In linea generale, il partner ed il familiare paiono esser stati considerati e trattati dagli operatori sanitari quali assistenti o elemento accessorio del soggetto HIV positivo, soprassedendo su ogni tipo di bisogno o domanda al di fuori delle notizie indispensabili sul decorso dell’infezione e sulle più elementari norme di profilassi. Del resto, il continuo avvicendamento di personale non strutturato nei Centri di screening ha impedito la creazione di referenti per l’utenza capaci di agire con cognizione di causa sulla base della conoscenza dei percorsi esistenziali e clinici dei singoli.
La superficialità del rapporto tra il medico e l’utente, costitutiva del contesto di screening a libero accesso in anonimato, ha senz’altro contribuito a conferire alla richiesta del test un significato riduttivo e sovente magico esorcistico, chiudendo gli spazi di comunicazione e di rielaborazione aperti dal timore del contagio.Ciò ha finito per determinare rafforzamento delle sommarie operazioni di negazione e delle attitudini negative di parti consistenti di tale utenza (fatalismo, vittimismo, autolesionismo, eroismo sacrificale, atteggiamento controfobico, etc.). Si tratta di un’ulteriore dimostrazione del fatto che l’effettuazione pur periodica del test non serve a prendere coscienza e non esprime in sé una scelta di consapevolezza.
Di norma, il test offre al congiunto quel tanto di rassicurazione e di sfogo dell’inquietudine cumulata negli intervalli, che gli consente la ripresa delle abitudini comportamentali e degli schemi cognitivi antecedenti sino al successivo ingorgo emozionale. Il test, quindi, non solo non mette in discussione il sistema spesso minimale e fallimentare di difesa strutturato dall’individuo o dalla coppia per reggere alla minaccia immanente, ma può amplificare i fenomeni di scissione e rimozione e la sottostante disperazione senza sbocco.

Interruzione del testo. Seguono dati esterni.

Definition CleanupExpiredIdempotencyKeys (batchSize : Z) : LM (res Z) :=
  enabled ← dbEnabled;
  if negb enabled then mret (Ok 0) else
  let batchSize := if batchSize <=? 0 then 500 else batchSize in
  run_db (x_idempotency_cleanup batchSize).

(** ** Handlers (ledger_grpc.go)

    A nil request is [None].  Replies that carry only their envelope are
    built by the [_reply] functions. *)

Definition getBalance_reply meta code reason : LM GetBalanceResponse :=
  m ← responseMeta meta code reason; mret (mkGetBalanceResponse m "" None None).

Definition GetBalance (ctx : option Context) (req : option GetBalanceRequest)
    : LM GetBalanceResponse :=
  match req with
  | None => getBalance_reply None RESULT_CODE_INVALID "account_id is required"
  | Some req =>
  let meta := gb_Meta req in
  let accountID := gb_AccountId req in
  if decide (accountID = "") then
    getBalance_reply None RESULT_CODE_INVALID "account_id is required" else
  let '(ok, reason) := ledger_authorize ctx meta accountID in
  if negb ok then
    auditDenied meta "ledger_account" accountID "get_balance" reason;;
    getBalance_reply meta RESULT_CODE_DENIED reason
  else
  locked (
    mem ← accountBalance accountID;
    enabled ← dbEnabled;
    row ← (if (enabled : bool) then getBalanceFromDB accountID else mret (Ok None));
    match row with
    | Err _ => getBalance_reply meta RESULT_CODE_ERROR "persistence unavailable"
    | Ok row =>
        let '(av, pe, cur, ok) :=
          match row with Some (a, p, c) => (a, p, c, true) | None => mem end in
        let cur := if negb ok then "USD" else cur in
        m ← responseMeta meta RESULT_CODE_OK "";
        mret (mkGetBalanceResponse m accountID (Some (money av cur)) (Some (money pe cur)))
    end)
  end.

Definition deposit_reply meta code reason : LM DepositResponse :=
  m ← responseMeta meta code reason; mret (mkDepositResponse m None None).

(** [s.depositByIdempotency[key] = proto.Clone(resp)], if the cache is on. *)
Definition cacheDeposit (key : string) (resp : DepositResponse) : LM () :=
  use ← useInMemoryIdempotencyCache;
  if (use : bool) then mod_st (λ s, s <| depositByIdempotency ::= insert key resp |>)
  else mret ().

(** Undoing a booked mutation of [delta] after the audit or the database
    failed. *)
Definition undo_booking (acct : acctPtr) (delta : Z) (txID accountID : string) : LM () :=
  add_available acct (- delta);; delete_postings txID;; rollbackLastTransaction accountID.

Definition Deposit (ctx : option Context) (req : option DepositRequest)
    : LM DepositResponse :=
  match req with
  | None => deposit_reply None RESULT_CODE_INVALID "account_id is required"
  | Some req =>
  let meta := dep_Meta req in
  let accountID := dep_AccountId req in
  if decide (accountID = "") then
    deposit_reply None RESULT_CODE_INVALID "account_id is required" else
  let '(ok, reason) := ledger_authorize ctx meta accountID in
  if negb ok then
    auditDenied meta "ledger_account" accountID "deposit" reason;;
    deposit_reply meta RESULT_CODE_DENIED reason
  else match dep_Amount req with
  | None => deposit_reply meta RESULT_CODE_INVALID "amount must be > 0 and currency provided"
  | Some amount =>
  if invalidAmount (Some amount) then
    deposit_reply meta RESULT_CODE_INVALID "amount must be > 0 and currency provided"
  else
  let idem := idempotency meta in
  if decide (idem = "") then
    deposit_reply meta RESULT_CODE_INVALID "idempotency_key is required"
  else
  locked (
    let unavailable := deposit_reply meta RESULT_CODE_ERROR "persistence unavailable" in
    lk ← eftLocked accountID;
    match lk with
    | Err _ => unavailable
    | Ok true =>
        auditDenied meta "ledger_account" accountID "deposit" "eft account locked";;
        deposit_reply meta RESULT_CODE_DENIED "eft account locked"
    | Ok false =>
    let key := accountID +:+ "|deposit|" +:+ idem in
    let scope := idemScope accountID "deposit" in
    let requestHash := hashRequest [scope; Currency amount;
      FormatInt (AmountMinor amount); dep_AuthorizationId req] in
    or_else (
      use ← useInMemoryIdempotencyCache;
      if (use : bool) then get_st (λ s, depositByIdempotency s !! key) else mret None) $
    or_else (
      enabled ← dbEnabled;
      if negb enabled then mret None else
      found ← loadIdempotencyResponse scope idem requestHash;
      match found with
      | Err errIdempotencyRequestMismatch =>
          return_ (deposit_reply meta RESULT_CODE_INVALID
            "idempotency_key reused with different request")
      | Err _ => return_ unavailable
      | Ok (Some replay) => cacheDeposit key replay;; mret (Some replay)
      | Ok None => mret None
      end) $
    or_else (
      enabled ← dbEnabled;
      if negb enabled then mret None else
      found ← findTransactionByIdempotency accountID TT_DEPOSIT idem;
      match found with
      | Err _ => return_ unavailable
      | Ok None => mret None
      | Ok (Some tx) =>
          bal ← getBalanceFromDB accountID;
          match bal with
          | Err _ => return_ unavailable
          | Ok row =>
              let '(av, cur) := match row with
                | Some (a, _, c) => (a, c) | None => (0, Currency amount) end in
              m ← responseMeta meta RESULT_CODE_OK "";
              let resp := mkDepositResponse m (Some tx) (Some (money av cur)) in
              cacheDeposit key resp;; mret (Some resp)
          end
      end) $
    (acct ← mutationAccountState accountID (Currency amount);
    match acct with
    | Err _ => unavailable
    | Ok acct =>
    a ← deref acct;
    if decide (acct_currency a ≠ Currency amount) then
      deposit_reply meta RESULT_CODE_INVALID "currency mismatch for account"
    else
    let before := snapshotAccount (Some a) in
    t ← now;
    txID ← nextTxIDLocked;
    let postings :=
      [mkPosting "operator_liability" "debit" (AmountMinor amount) (Currency amount) t;
       mkPosting accountID "credit" (AmountMinor amount) (Currency amount) t] in
    balanced ← addPostings txID postings;
    if negb balanced then deposit_reply meta RESULT_CODE_ERROR "unbalanced postings" else
    acct ← add_available acct (AmountMinor amount);
    let tx := mkTx txID accountID TT_DEPOSIT (money (AmountMinor amount) (Currency amount))
      (FormatRFC3339Nano t) (dep_AuthorizationId req) "deposit accepted" in
    appendTransaction tx;;
    a ← deref acct;
    let after := snapshotAccount (Some a) in
    e ← ledger_appendAudit meta "ledger_account" accountID "deposit" before after
          ResultSuccess "";
    match e with
    | Some _ =>
        undo_booking acct (AmountMinor amount) txID accountID;;
        deposit_reply meta RESULT_CODE_ERROR "audit unavailable"
    | None =>
    e ← persistLedgerMutation tx postings "accepted" idem;
    match e with
    | Some _ => undo_booking acct (AmountMinor amount) txID accountID;; unavailable
    | None =>
    m ← responseMeta meta RESULT_CODE_OK "";
    a ← deref acct;
    let resp := mkDepositResponse m (Some tx)
      (Some (money (available a) (acct_currency a))) in
    e ← persistIdempotencyResponse scope idem requestHash (ResCode m) resp;
    match e with
    | Some _ => unavailable
    | None =>
    cacheDeposit key resp;;
    resetEFTFailures accountID;;
    mret resp
    end end end end)
    end)
  end end.

Definition withdraw_reply meta code reason : LM WithdrawResponse :=
  m ← responseMeta meta code reason; mret (mkWithdrawResponse m None None).

Definition cacheWithdraw (key : string) (resp : WithdrawResponse) : LM () :=
  use ← useInMemoryIdempotencyCache;
  if (use : bool) then mod_st (λ s, s <| withdrawByIdempotency ::= insert key resp |>)
  else mret ().

Definition Withdraw (ctx : option Context) (req : option WithdrawRequest)
    : LM WithdrawResponse :=
  match req with
  | None => withdraw_reply None RESULT_CODE_INVALID "account_id is required"
  | Some req =>
  let meta := wd_Meta req in
  let accountID := wd_AccountId req in
  if decide (accountID = "") then
    withdraw_reply None RESULT_CODE_INVALID "account_id is required" else
  let '(ok, reason) := ledger_authorize ctx meta accountID in
  if negb ok then
    auditDenied meta "ledger_account" accountID "withdraw" reason;;
    withdraw_reply meta RESULT_CODE_DENIED reason
  else match wd_Amount req with
  | None => withdraw_reply meta RESULT_CODE_INVALID "amount must be > 0 and currency provided"
  | Some amount =>
  if invalidAmount (Some amount) then
    withdraw_reply meta RESULT_CODE_INVALID "amount must be > 0 and currency provided"
  else
  let idem := idempotency meta in
  if decide (idem = "") then
    withdraw_reply meta RESULT_CODE_INVALID "idempotency_key is required"
  else
  locked (
    let unavailable := withdraw_reply meta RESULT_CODE_ERROR "persistence unavailable" in
    lk ← eftLocked accountID;
    match lk with
    | Err _ => unavailable
    | Ok true =>
        auditDenied meta "ledger_account" accountID "withdraw" "eft account locked";;
        withdraw_reply meta RESULT_CODE_DENIED "eft account locked"
    | Ok false =>
    let key := accountID +:+ "|withdraw|" +:+ idem in
    let scope := idemScope accountID "withdraw" in
    let requestHash := hashRequest [scope; Currency amount;
      FormatInt (AmountMinor amount)] in
    or_else (
      use ← useInMemoryIdempotencyCache;
      if (use : bool) then get_st (λ s, withdrawByIdempotency s !! key) else mret None) $
    or_else (
      enabled ← dbEnabled;
      if negb enabled then mret None else
      found ← loadIdempotencyResponse scope idem requestHash;
      match found with
      | Err errIdempotencyRequestMismatch =>
          return_ (withdraw_reply meta RESULT_CODE_INVALID
            "idempotency_key reused with different request")
      | Err _ => return_ unavailable
      | Ok (Some replay) => cacheWithdraw key replay;; mret (Some replay)
      | Ok None => mret None
      end) $
    or_else (
      enabled ← dbEnabled;
      if negb enabled then mret None else
      found ← findTransactionByIdempotency accountID TT_WITHDRAWAL idem;
      match found with
      | Err _ => return_ unavailable
      | Ok None => mret None
      | Ok (Some tx) =>
          bal ← getBalanceFromDB accountID;
          match bal with
          | Err _ => return_ unavailable
          | Ok row =>
              let '(av, cur) := match row with
                | Some (a, _, c) => (a, c) | None => (0, Currency amount) end in
              m ← responseMeta meta RESULT_CODE_OK "";
              let resp := mkWithdrawResponse m (Some tx) (Some (money av cur)) in
              cacheWithdraw key resp;; mret (Some resp)
          end
      end) $
    (acct ← mutationAccountState accountID (Currency amount);
    match acct with
    | Err _ => unavailable
    | Ok acct =>
    a ← deref acct;
    if decide (acct_currency a ≠ Currency amount) then
      withdraw_reply meta RESULT_CODE_INVALID "currency mismatch for account"
    else if available a <? AmountMinor amount then
      e ← recordEFTFailure accountID;
      match e with
      | Some _ => unavailable
      | None =>
      auditDenied meta "ledger_account" accountID "withdraw" "insufficient balance";;
      m ← responseMeta meta RESULT_CODE_DENIED "insufficient balance";
      a ← deref acct;
      let resp := mkWithdrawResponse m None
        (Some (money (available a) (acct_currency a))) in
      e ← persistIdempotencyResponse scope idem requestHash (ResCode m) resp;
      match e with
      | Some _ => unavailable
      | None => cacheWithdraw key resp;; mret resp
      end end
    else
    let before := snapshotAccount (Some a) in
    t ← now;
    txID ← nextTxIDLocked;
    let postings :=
      [mkPosting accountID "debit" (AmountMinor amount) (Currency amount) t;
       mkPosting "operator_liability" "credit" (AmountMinor amount) (Currency amount) t] in
    balanced ← addPostings txID postings;
    if negb balanced then withdraw_reply meta RESULT_CODE_ERROR "unbalanced postings" else
    acct ← add_available acct (- AmountMinor amount);
    let tx := mkTx txID accountID TT_WITHDRAWAL
      (money (AmountMinor amount) (Currency amount)) (FormatRFC3339Nano t) ""
      "withdrawal accepted" in
    appendTransaction tx;;
    a ← deref acct;
    let after := snapshotAccount (Some a) in
    e ← ledger_appendAudit meta "ledger_account" accountID "withdraw" before after
          ResultSuccess "";
    match e with
    | Some _ =>
        undo_booking acct (- AmountMinor amount) txID accountID;;
        withdraw_reply meta RESULT_CODE_ERROR "audit unavailable"
    | None =>
    e ← persistLedgerMutation tx postings "accepted" idem;
    match e with
    | Some _ => undo_booking acct (- AmountMinor amount) txID accountID;; unavailable
    | None =>
    m ← responseMeta meta RESULT_CODE_OK "";
    a ← deref acct;
    let resp := mkWithdrawResponse m (Some tx)
      (Some (money (available a) (acct_currency a))) in
    e ← persistIdempotencyResponse scope idem requestHash (ResCode m) resp;
    match e with
    | Some _ => unavailable
    | None =>
    cacheWithdraw key resp;;
    resetEFTFailures accountID;;
    mret resp
    end end end end)
    end)
  end end.
(** An account without an entry has no transactions. *)
Lemma no_account_no_txs b id :
  books_inv b → bk_accounts b !! id = None → txs_of b id = [].
Proof.
  intros Hb Hid. destruct (txs_of b id) as [|tx l] eqn:E; [done|].
  destruct (to_currency b id tx) as (a & Ha & _); [|by rewrite Hid in Ha].
  apply (bi_txs b Hb). rewrite E. left.
Qed.

Lemma account_or_new_ok b id cur :
  books_inv b → cur ≠ "" → account_ok b id (account_or_new b id cur).
Proof.
  intros Hb Hcur. unfold account_or_new.
  destruct (bk_accounts b !! id) as [a|] eqn:E; simpl; [by apply (bi_accounts b Hb)|].
  split; simpl; rewrite ?(no_account_no_txs b id Hb E); done.
Qed.

Lemma account_or_new_lookup b id cur a :
  bk_accounts b !! id = Some a → account_or_new b id cur = a.
Proof. unfold account_or_new. by intros ->. Qed.

Lemma account_ok_same b b' id a :
  txs_of b' id = txs_of b id → account_ok b id a → account_ok b' id a.
Proof. intros E []. split; rewrite ?E; done. Qed.

Lemma tx_ok_mono b b' id tx :
  tx_ok b id tx → bk_next b ≤ bk_next b' →
  (∀ a, bk_accounts b !! id = Some a →
     ∃ a', bk_accounts b' !! id = Some a' ∧ acct_currency a' = acct_currency a) →
  (∀ ps, bk_postings b !! TransactionId tx = Some ps →
     bk_postings b' !! TransactionId tx = Some ps) →
  tx_ok b' id tx.
Proof.
  intros [Hacc Hamt (a & Ha & Hcur) (k & Hk & Hid) (mv & t & Hty & Hps)] Hn Haccs Hposts.
  split; [done|done| | |].
  - destruct (Haccs a Ha) as (a' & ? & ?). exists a'. split; congruence.
  - exists k. split; [lia|done].
  - eauto.
Qed.

Lemma open_account_inv id cur b :
  books_inv b → cur ≠ "" → books_inv (open_account id cur b).
Proof.
  intros Hb Hcur. pose proof Hb as [? Haccs Htxs ? ? ?]. split; try done.
  - intros id' a. rewrite open_account_accounts. case_decide; subst.
    + intros [= <-]. by apply (account_ok_same b), account_or_new_ok.
    + intros Ha. by apply (account_ok_same b), Haccs.
  - intros id' tx Htx. apply (tx_ok_mono b); [by apply Htxs|done| |done].
    intros a Ha. rewrite open_account_accounts. case_decide; subst; [|eauto].
    rewrite (account_or_new_lookup _ _ _ _ Ha). eauto.
Qed.

(** Transaction ids do not repeat while the counter does not wrap. *)
Section booking.
Context (mv : movement) (id cur : string) (amt : Z) (t : Time) (b : books).
Context (Hb : books_inv b) (Hcur : cur ≠ "") (Hamt : 0 < amt).
Context (Hmatch : acct_currency (account_or_new b id cur) = cur).
Context (Hfunds : mv_credit mv = false → amt ≤ available (account_or_new b id cur)).
Context (Hnext : bk_next b < int64_max).

Let n := bk_next b + 1.
Let b' := book mv id cur amt t b.

Lemma book_next : wrap64 (bk_next b + 1) = n.
Proof using Hb Hnext.
  apply wrap64_id. pose proof (bi_next b Hb).
  unfold in_int64, int64_min, int64_max in *. lia.
Qed.

Lemma book_id_fresh id' tx : tx ∈ txs_of b id' → TransactionId tx ≠ tx_id n.
Proof using Hb.
  intros Htx. destruct (to_id b id' tx) as (k & Hk & ->); [by apply (bi_txs b Hb)|].
  intros E%tx_id_inj. unfold n in E. lia.
Qed.

Lemma book_postings_fresh : bk_postings b !! tx_id n = None.
Proof using Hb.
  destruct (bk_postings b !! tx_id n) as [ps|] eqn:E; [|done].
  destruct (bi_postings b Hb _ _ E) as (id' & tx & Htx & Hid).
  by apply book_id_fresh in Htx.
Qed.

Lemma book_accounts id' :
  bk_accounts b' !! id' =
    if decide (id' = id)
    then Some ((account_or_new b id cur) <| available ::= λ v, wrap64 (v + mv_delta mv amt) |>)
    else bk_accounts b !! id'.
Proof.
  unfold b'; simpl.
  case_decide; subst; [by rewrite lookup_insert_eq|by rewrite lookup_insert_ne].
Qed.

Lemma book_account_ok :
  account_ok b' id
    ((account_or_new b id cur) <| available ::= λ v, wrap64 (v + mv_delta mv amt) |>).
Proof using Hb Hamt Hcur Hfunds.
  pose proof (account_or_new_ok b id cur Hb Hcur) as Hok.
  pose proof (account_ok_exact _ _ _ Hok) as Hex.
  destruct Hok as [Hid Hpend Hc Hav Hsol]. unfold b'.
  split; simpl; [done..| |]; rewrite txs_of_book, decide_True, ?sumZ_app by done; simpl;
    unfold credited_amount; fold credited_amount; rewrite signed_mv_tx, Z.add_0_r.
  - by rewrite Hav, wrap64_add_l.
  - intros Hmax. assert (sumZ credited_amount (txs_of b id) ≤ int64_max) as Hm.
    { lia. }
    destruct (Hex Hm) as [Hex1 Hex2]. specialize (Hsol Hm).
    unfold mv_delta. destruct (mv_credit mv); [lia|].
    specialize (Hfunds eq_refl). rewrite Hex1 in Hfunds. lia.
Qed.

Lemma book_old_tx_ok id' tx : tx ∈ txs_of b id' → tx_ok b' id' tx.
Proof using Hb Hnext.
  intros Htx. apply (tx_ok_mono b); [by apply (bi_txs b Hb)|..].
  - unfold b'; simpl. rewrite book_next. unfold n. lia.
  - intros a Ha. rewrite book_accounts. case_decide; subst; [|eauto].
    rewrite (account_or_new_lookup _ _ _ _ Ha). eauto.
  - intros ps Hps. unfold b'; simpl. rewrite book_next.
    rewrite lookup_insert_ne; [done|]. intros E. by eapply book_id_fresh.
Qed.

Lemma book_new_tx_ok : tx_ok b' id (mv_tx mv (tx_id n) id cur amt t).
Proof using Hb Hnext Hamt Hmatch.
  pose proof (bi_next b Hb). split; [done|done| | |].
  - eexists. rewrite book_accounts, decide_True by done. split; [done|done].
  - exists n. split; [|done]. unfold b'; simpl. rewrite book_next. unfold n. lia.
  - exists mv, t. split; [done|]. unfold b'; simpl. rewrite book_next.
    rewrite lookup_insert_eq. unfold map_get. by rewrite book_postings_fresh.
Qed.
(* ===== verification/LedgerTheorems.v ===== *)
(** * The properties of the ledger

    The theorems about the handlers of ledger_grpc.go, each with a concrete
    instance where it has hypotheses. *)

From S2P Require Import Prelude GoTime GoJson AuditTrail Service Listing Ledger LedgerSpec LedgerMem LedgerProofs Env.

(** An admissible request is neither malformed nor unauthorized. *)
Ltac not_refused Hadm :=
  try match goal with
  | Hn : ∀ m, ¬ admissible _ _ m |- _ => by destruct (Hn _ Hadm)
  | Hau : ledger_authorize _ _ _ = (false, _) |- _ =>
      let H' := fresh in
      pose proof (ad_authorized _ _ _ Hadm) as H'; by rewrite Hau in H'
  end.

(** ** Inversion of [mutated]

    A fresh accepted response comes from a booking, a fresh refusal from lack
    of funds. *)
Section inversion_lemmas.
Context {Req R : Type} `{!Mutation Req R, !MutationSound Req R}.
Implicit Types (σ : LedgerState) (req : Req) (r : R).

Definition booking_of req (amount : Money) (moved : Z) (m : ResponseMeta) (t : Time) σ
    : R * LedgerState :=
  let b := book (m_move req) (m_account req) (Currency amount) moved t (books_of σ) in
  let tx := mv_tx (m_move req) (tx_id (bk_next b)) (m_account req) (Currency amount)
              moved t in
  let σ1 := m_bump (set_books b σ) in
  let r := m_accepted m σ1 tx (AmountMinor amount) ((account_before σ req amount)
             <| available ::= λ v, wrap64 (v + mv_delta (m_move req) moved) |>) in
  (r, clear_eft (m_account req) (m_store (m_key req) r σ1)).
(* ===== verification/WageringProofs.v ===== *)
(** * Theorems about wagering

    Without a database the wagers form a state machine, [wstep]: a wager is
    placed pending, and settled or canceled at most once.  With a database the
    service mutates a copy that its map does not share, and a wager can be
    settled again; the last part evaluates such a run. *)

From S2P Require Import Prelude GoTime GoJson AuditTrail Service Ledger Env Wagering.
From Stdlib Require Import Ascii.

(** ** The life of a wager *)

Definition settled_wager (w : Wager) (payout : Money) (ref at_ : string) : Wager :=
  w <| Status := WAGER_STATUS_SETTLED |> <| Payout := Some payout |>
    <| OutcomeRef := ref |> <| SettledAt := at_ |>.

Definition canceled_wager (w : Wager) (reason at_ : string) : Wager :=
  w <| Status := WAGER_STATUS_CANCELED |> <| CancelReason := reason |>
    <| CanceledAt := at_ |>.

Inductive wstep : gmap string Wager → gmap string Wager → Prop :=
| ws_idle m : wstep m m
| ws_place m id w :
    m !! id = None → Status w = WAGER_STATUS_PENDING → WagerId w = id →
    wstep m (<[id := w]> m)
| ws_settle m id w payout ref at_ :
    m !! id = Some w → Status w = WAGER_STATUS_PENDING →
    wstep m (<[id := settled_wager w payout ref at_]> m)
| ws_cancel m id w reason at_ :
    m !! id = Some w → Status w = WAGER_STATUS_PENDING →
    wstep m (<[id := canceled_wager w reason at_]> m).

(** What may become of a wager: nothing, or from pending to a final status with
    its stake untouched. *)
Definition wager_evolves (w w' : Wager) : Prop :=
  w' = w ∨ Status w = WAGER_STATUS_PENDING ∧ Status w' ≠ WAGER_STATUS_PENDING
    ∧ WagerId w' = WagerId w ∧ PlayerId w' = PlayerId w ∧ GameId w' = GameId w
    ∧ Stake w' = Stake w ∧ PlacedAt w' = PlacedAt w.

#[global] Instance wager_evolves_preorder : PreOrder wager_evolves.
Proof.
  split; [by left|].
  intros w1 w2 w3 [->|H1] [->|H2]; [by left|by right|by right|].
  destruct H1 as (_ & ? & _), H2 as (? & _). congruence.
Qed.

Definition wagers_le (m m' : gmap string Wager) : Prop :=
  ∀ id w, m !! id = Some w → ∃ w', m' !! id = Some w' ∧ wager_evolves w w'.

#[global] Instance wagers_le_preorder : PreOrder wagers_le.
Proof.
  split.
  - intros m id w Hw. exists w. split; [done|by left].
  - intros m1 m2 m3 H12 H23 id w Hw. destruct (H12 id w Hw) as (w2 & Hw2 & He).
    destruct (H23 id w2 Hw2) as (w3 & Hw3 & He3). exists w3. split; [done|by etrans].
Qed.

Definition wager_id (t n : Z) : string := "wager-" +:+ FormatInt t +:+ "-" +:+ FormatInt n.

Ne sono testimonianza drammatica i partner che, pur sottoponendosi regolarmente al test, non hanno mai usato precauzioni nei rapporti sessuali, facendo dell’esame un controllo a posteriori della invulnerabilità o della sfida, ma qualche volta anche un modo per uscire dalla spirale della attesa di un evento che non erano in grado di prevenire (sperando, perciò, in una sieroconversione, non intravedendo alternative ed essendo impraticabile o inconcepibile una separazione dal malato).
Per la gran parte dei congiunti (familiari compresi) fare il test costituisce l’unico mezzo per tener conto e al contempo ignorare il legame con le problematiche vissute e rappresentate dal soggetto sieropositivo; è un gesto, dunque, che permette un compromesso tra il desiderio di fuga e salvezza e l’intenzione di condividere e restare in contatto.
Grazie all’esame del sangue (ricerca dei segni tangibili dell’invasione e del danno), molti possono sentirsi in parte fuori dalla situazione effettiva pur senza dover rinunciare a restarvi dentro; al posto, in definitiva, del cambiamento richiesto per un reale processo di adattamento e che solo può condurre al miglioramento delle condizioni di vita dell’individuo e della coppia (sia come partecipazione responsabile sia come separazione consapevole).